About this Research Topic
Increasing evidence shows that genetic or environmental insults, including viral infections during pregnancy, cause microcephaly. Recent studies have also implicated that mutations of molecules regulating cellular processes, such as cell cycle and mitotic progression, centriole biogenesis, spindle positioning, transcriptional regulation, transmembrane or intracellular transport, Wnt signaling, and autophagy, as well as DNA repair, affect the brain development and therefore lead to microcephaly. The defect in maintaining the embryonic neural stem cell population is the basis of microcephaly procession. However, how different molecular networks coordinate to guarantee brain development, a fundamental issue for brain function in biological and medical science, and prevent microcephaly needs to be better understood.

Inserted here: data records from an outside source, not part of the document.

Definition ResetForRetry (h : handler) (rand : Z -> Z) (now : Z) : outcome handler :=
  let h := with_flight h 0 (congestion h) (calls h) in
  let! s := space h EncryptionInitial in
  let! h := ofold retry_packet (sent.Packets (history s)) h in
  let! h := ofold retry_packet (sent.Packets (history (appDataPackets h))) h in
  let first := first_send_time (sent.Packets (history s)) in
  let h :=
    if ptoCount h =? 0
    then with_measured h (lostPackets_ h) (largestAckedTime h)
           (rtt.UpdateRTT (rttStats h) (Z.max minRTTAfterRetry (i64 (now - first))) 0) (ecnTracker_ h)
    else h in
  let h :=
    with_spaces h (Some (newPacketNumberSpace rand (pns.Peek (pns_ s)) false)) (handshakePackets h)
      (newPacketNumberSpace rand (pns.Peek (pns_ (appDataPackets h))) true) in
  Ret (with_probing h 0 (ptoMode h) (numProbesToSend h) no_alarm).

Definition migrate_packet (h : handler) (x : Z * packet) : outcome handler :=
  let! hist := sent.DeclareLost (history (appDataPackets h)) x.1 in
  let! h := set_history h Encryption1RTT hist in
  if isPathProbePacket x.2 then Ret h else
  let! h := removeFromBytesInFlight h x.2 in
  if IsAckEliciting x.2 then queueFramesForRetransmission h x.2 else Ret h.

Definition MigratedPath (h : handler) (now initialMaxDatagramSize : Z) : outcome handler :=
  let h := with_measured h (lostPackets_ h) (largestAckedTime h) (rtt.ResetForPathMigration (rttStats h)) (ecnTracker_ h) in
  let! h := ofold migrate_packet (sent.Packets (history (appDataPackets h))) h in
  let! h := set_history h Encryption1RTT (sent.RemoveAllPathProbes (history (appDataPackets h))) in
  let h := set_congestion h (NewSender (rttStats h) initialMaxDatagramSize) in
  Ret (setLossDetectionTimer h now).

End Handler.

This Research Topic welcomes submissions in the form of Original Research, Methods, Case Report, Brief Research Report, Review, and Opinion regarding, but not limited to, the following research aspects:
• Identification and functional characterization of microcephaly-associated genes.
• Deciphering the molecular mechanism of microcephaly-associated genes in regulating neural stem cell maintenance and brain development, and pathological process to neurodevelopmental disorders.
• Modeling microcephaly in vivo (mouse models) and in vitro (organoids).
• Uncover clinical biomarkers of microcephaly, development of inhibitors or new therapeutic methods targeting microcephaly-related disorders.
Keywords: microcephaly, brain development, neural stem cell maintenance, neurogenesis, cellular and molecular mechanisms leading to microcephaly, modeling of microcephaly, identification of new causing mutations
Important Note: All contributions to this Research Topic must be within the scope of the section and journal to which they are submitted, as defined in their mission statements. Frontiers reserves the right to guide an out-of-scope manuscript to a more suitable section or journal at any stage of peer review.